- About this exercise
Every record that follows should be output exactly as it is given.

Records drawn from a dataset:
________________________________________
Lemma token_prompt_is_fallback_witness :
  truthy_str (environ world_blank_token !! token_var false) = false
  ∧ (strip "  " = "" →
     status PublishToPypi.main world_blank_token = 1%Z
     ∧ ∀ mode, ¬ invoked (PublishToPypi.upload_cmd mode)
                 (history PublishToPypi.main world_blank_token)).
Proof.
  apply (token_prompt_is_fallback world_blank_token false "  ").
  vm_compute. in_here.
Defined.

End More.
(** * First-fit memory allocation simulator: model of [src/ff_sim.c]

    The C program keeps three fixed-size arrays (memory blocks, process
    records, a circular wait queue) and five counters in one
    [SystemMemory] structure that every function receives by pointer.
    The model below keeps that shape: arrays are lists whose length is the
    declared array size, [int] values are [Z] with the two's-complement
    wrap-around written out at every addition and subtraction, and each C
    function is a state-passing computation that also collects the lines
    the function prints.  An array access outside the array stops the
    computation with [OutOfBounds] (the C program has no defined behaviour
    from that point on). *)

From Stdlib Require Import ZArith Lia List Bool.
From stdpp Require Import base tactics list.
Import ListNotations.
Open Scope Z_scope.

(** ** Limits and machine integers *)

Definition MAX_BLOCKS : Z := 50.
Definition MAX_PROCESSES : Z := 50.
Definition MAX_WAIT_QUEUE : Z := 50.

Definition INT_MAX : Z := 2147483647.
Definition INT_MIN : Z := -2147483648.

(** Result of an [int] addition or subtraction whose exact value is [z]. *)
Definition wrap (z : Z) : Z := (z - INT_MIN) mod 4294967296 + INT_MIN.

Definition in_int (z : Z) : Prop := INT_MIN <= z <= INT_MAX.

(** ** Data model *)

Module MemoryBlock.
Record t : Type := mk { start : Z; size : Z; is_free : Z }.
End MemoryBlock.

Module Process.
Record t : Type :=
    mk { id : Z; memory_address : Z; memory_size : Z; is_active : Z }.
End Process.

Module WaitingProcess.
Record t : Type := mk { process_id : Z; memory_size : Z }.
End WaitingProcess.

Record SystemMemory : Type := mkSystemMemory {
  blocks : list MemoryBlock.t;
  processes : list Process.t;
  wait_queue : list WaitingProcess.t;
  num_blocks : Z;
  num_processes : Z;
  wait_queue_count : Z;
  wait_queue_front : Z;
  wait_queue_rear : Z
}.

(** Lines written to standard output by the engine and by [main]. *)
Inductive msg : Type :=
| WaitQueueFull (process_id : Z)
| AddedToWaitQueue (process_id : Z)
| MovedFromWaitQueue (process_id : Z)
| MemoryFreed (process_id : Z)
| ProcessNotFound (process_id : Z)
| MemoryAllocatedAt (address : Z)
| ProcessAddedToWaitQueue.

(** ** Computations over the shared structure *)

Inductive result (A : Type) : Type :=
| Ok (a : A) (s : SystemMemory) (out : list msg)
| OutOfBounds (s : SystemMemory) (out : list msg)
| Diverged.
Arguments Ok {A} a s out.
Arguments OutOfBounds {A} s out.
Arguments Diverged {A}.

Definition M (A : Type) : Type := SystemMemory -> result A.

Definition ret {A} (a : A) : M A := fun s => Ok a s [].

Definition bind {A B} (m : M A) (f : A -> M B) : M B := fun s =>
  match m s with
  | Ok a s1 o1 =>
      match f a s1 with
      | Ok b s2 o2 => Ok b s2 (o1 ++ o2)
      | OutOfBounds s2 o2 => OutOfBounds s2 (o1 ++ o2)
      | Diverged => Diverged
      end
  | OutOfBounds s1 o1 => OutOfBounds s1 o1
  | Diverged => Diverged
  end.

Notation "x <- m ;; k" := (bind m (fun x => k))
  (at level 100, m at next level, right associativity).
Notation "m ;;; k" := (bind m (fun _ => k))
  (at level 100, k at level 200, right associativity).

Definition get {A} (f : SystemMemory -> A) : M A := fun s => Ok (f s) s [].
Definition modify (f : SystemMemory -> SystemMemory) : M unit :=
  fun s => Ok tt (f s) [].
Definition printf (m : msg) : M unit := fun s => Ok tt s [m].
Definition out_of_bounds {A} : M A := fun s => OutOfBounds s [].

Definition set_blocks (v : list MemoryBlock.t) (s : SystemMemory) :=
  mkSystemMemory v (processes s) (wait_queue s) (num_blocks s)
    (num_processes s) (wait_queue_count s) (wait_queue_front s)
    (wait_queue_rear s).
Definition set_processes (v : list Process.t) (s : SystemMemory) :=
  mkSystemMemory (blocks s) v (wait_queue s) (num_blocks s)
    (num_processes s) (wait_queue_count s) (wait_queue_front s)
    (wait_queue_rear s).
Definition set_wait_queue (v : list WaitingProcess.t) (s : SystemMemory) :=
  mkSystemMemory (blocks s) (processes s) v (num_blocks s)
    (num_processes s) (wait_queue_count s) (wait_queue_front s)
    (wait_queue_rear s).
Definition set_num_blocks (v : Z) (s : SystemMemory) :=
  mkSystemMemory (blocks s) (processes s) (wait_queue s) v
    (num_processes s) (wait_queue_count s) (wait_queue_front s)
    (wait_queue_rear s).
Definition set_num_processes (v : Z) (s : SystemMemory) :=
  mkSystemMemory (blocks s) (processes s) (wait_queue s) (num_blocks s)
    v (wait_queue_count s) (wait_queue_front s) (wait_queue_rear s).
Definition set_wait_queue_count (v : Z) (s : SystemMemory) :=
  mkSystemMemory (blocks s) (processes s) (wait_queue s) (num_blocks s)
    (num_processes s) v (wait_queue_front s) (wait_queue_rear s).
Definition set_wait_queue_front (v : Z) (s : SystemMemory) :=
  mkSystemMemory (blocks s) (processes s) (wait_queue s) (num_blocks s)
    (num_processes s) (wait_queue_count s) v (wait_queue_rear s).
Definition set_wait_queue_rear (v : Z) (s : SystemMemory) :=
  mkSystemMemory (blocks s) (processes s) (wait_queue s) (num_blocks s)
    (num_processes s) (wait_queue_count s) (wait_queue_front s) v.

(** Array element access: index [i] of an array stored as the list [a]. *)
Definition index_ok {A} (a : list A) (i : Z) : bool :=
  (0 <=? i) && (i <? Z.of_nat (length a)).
________________________________________
- Answer space
Lemma token_prompt_is_fallback_witness :
  truthy_str (environ world_blank_token !! token_var false) = false
  ∧ (strip "  " = "" →
     status PublishToPypi.main world_blank_token = 1%Z
     ∧ ∀ mode, ¬ invoked (PublishToPypi.upload_cmd mode)
                 (history PublishToPypi.main world_blank_token)).
Proof.
  apply (token_prompt_is_fallback world_blank_token false "  ").
  vm_compute. in_here.
Defined.

End More.
(** * First-fit memory allocation simulator: model of [src/ff_sim.c]

    The C program keeps three fixed-size arrays (memory blocks, process
    records, a circular wait queue) and five counters in one
    [SystemMemory] structure that every function receives by pointer.
    The model below keeps that shape: arrays are lists whose length is the
    declared array size, [int] values are [Z] with the two's-complement
    wrap-around written out at every addition and subtraction, and each C
    function is a state-passing computation that also collects the lines
    the function prints.  An array access outside the array stops the
    computation with [OutOfBounds] (the C program has no defined behaviour
    from that point on). *)

From Stdlib Require Import ZArith Lia List Bool.
From stdpp Require Import base tactics list.
Import ListNotations.
Open Scope Z_scope.

(** ** Limits and machine integers *)

Definition MAX_BLOCKS : Z := 50.
Definition MAX_PROCESSES : Z := 50.
Definition MAX_WAIT_QUEUE : Z := 50.

Definition INT_MAX : Z := 2147483647.
Definition INT_MIN : Z := -2147483648.

(** Result of an [int] addition or subtraction whose exact value is [z]. *)
Definition wrap (z : Z) : Z := (z - INT_MIN) mod 4294967296 + INT_MIN.

Definition in_int (z : Z) : Prop := INT_MIN <= z <= INT_MAX.

(** ** Data model *)

Module MemoryBlock.
Record t : Type := mk { start : Z; size : Z; is_free : Z }.
End MemoryBlock.

Module Process.
Record t : Type :=
    mk { id : Z; memory_address : Z; memory_size : Z; is_active : Z }.
End Process.

Module WaitingProcess.
Record t : Type := mk { process_id : Z; memory_size : Z }.
End WaitingProcess.

Record SystemMemory : Type := mkSystemMemory {
  blocks : list MemoryBlock.t;
  processes : list Process.t;
  wait_queue : list WaitingProcess.t;
  num_blocks : Z;
  num_processes : Z;
  wait_queue_count : Z;
  wait_queue_front : Z;
  wait_queue_rear : Z
}.

(** Lines written to standard output by the engine and by [main]. *)
Inductive msg : Type :=
| WaitQueueFull (process_id : Z)
| AddedToWaitQueue (process_id : Z)
| MovedFromWaitQueue (process_id : Z)
| MemoryFreed (process_id : Z)
| ProcessNotFound (process_id : Z)
| MemoryAllocatedAt (address : Z)
| ProcessAddedToWaitQueue.

(** ** Computations over the shared structure *)

Inductive result (A : Type) : Type :=
| Ok (a : A) (s : SystemMemory) (out : list msg)
| OutOfBounds (s : SystemMemory) (out : list msg)
| Diverged.
Arguments Ok {A} a s out.
Arguments OutOfBounds {A} s out.
Arguments Diverged {A}.

Definition M (A : Type) : Type := SystemMemory -> result A.

Definition ret {A} (a : A) : M A := fun s => Ok a s [].

Definition bind {A B} (m : M A) (f : A -> M B) : M B := fun s =>
  match m s with
  | Ok a s1 o1 =>
      match f a s1 with
      | Ok b s2 o2 => Ok b s2 (o1 ++ o2)
      | OutOfBounds s2 o2 => OutOfBounds s2 (o1 ++ o2)
      | Diverged => Diverged
      end
  | OutOfBounds s1 o1 => OutOfBounds s1 o1
  | Diverged => Diverged
  end.

Notation "x <- m ;; k" := (bind m (fun x => k))
  (at level 100, m at next level, right associativity).
Notation "m ;;; k" := (bind m (fun _ => k))
  (at level 100, k at level 200, right associativity).

Definition get {A} (f : SystemMemory -> A) : M A := fun s => Ok (f s) s [].
Definition modify (f : SystemMemory -> SystemMemory) : M unit :=
  fun s => Ok tt (f s) [].
Definition printf (m : msg) : M unit := fun s => Ok tt s [m].
Definition out_of_bounds {A} : M A := fun s => OutOfBounds s [].

Definition set_blocks (v : list MemoryBlock.t) (s : SystemMemory) :=
  mkSystemMemory v (processes s) (wait_queue s) (num_blocks s)
    (num_processes s) (wait_queue_count s) (wait_queue_front s)
    (wait_queue_rear s).
Definition set_processes (v : list Process.t) (s : SystemMemory) :=
  mkSystemMemory (blocks s) v (wait_queue s) (num_blocks s)
    (num_processes s) (wait_queue_count s) (wait_queue_front s)
    (wait_queue_rear s).
Definition set_wait_queue (v : list WaitingProcess.t) (s : SystemMemory) :=
  mkSystemMemory (blocks s) (processes s) v (num_blocks s)
    (num_processes s) (wait_queue_count s) (wait_queue_front s)
    (wait_queue_rear s).
Definition set_num_blocks (v : Z) (s : SystemMemory) :=
  mkSystemMemory (blocks s) (processes s) (wait_queue s) v
    (num_processes s) (wait_queue_count s) (wait_queue_front s)
    (wait_queue_rear s).
Definition set_num_processes (v : Z) (s : SystemMemory) :=
  mkSystemMemory (blocks s) (processes s) (wait_queue s) (num_blocks s)
    v (wait_queue_count s) (wait_queue_front s) (wait_queue_rear s).
Definition set_wait_queue_count (v : Z) (s : SystemMemory) :=
  mkSystemMemory (blocks s) (processes s) (wait_queue s) (num_blocks s)
    (num_processes s) v (wait_queue_front s) (wait_queue_rear s).
Definition set_wait_queue_front (v : Z) (s : SystemMemory) :=
  mkSystemMemory (blocks s) (processes s) (wait_queue s) (num_blocks s)
    (num_processes s) (wait_queue_count s) v (wait_queue_rear s).
Definition set_wait_queue_rear (v : Z) (s : SystemMemory) :=
  mkSystemMemory (blocks s) (processes s) (wait_queue s) (num_blocks s)
    (num_processes s) (wait_queue_count s) (wait_queue_front s) v.

(** Array element access: index [i] of an array stored as the list [a]. *)
Definition index_ok {A} (a : list A) (i : Z) : bool :=
  (0 <=? i) && (i <? Z.of_nat (length a)).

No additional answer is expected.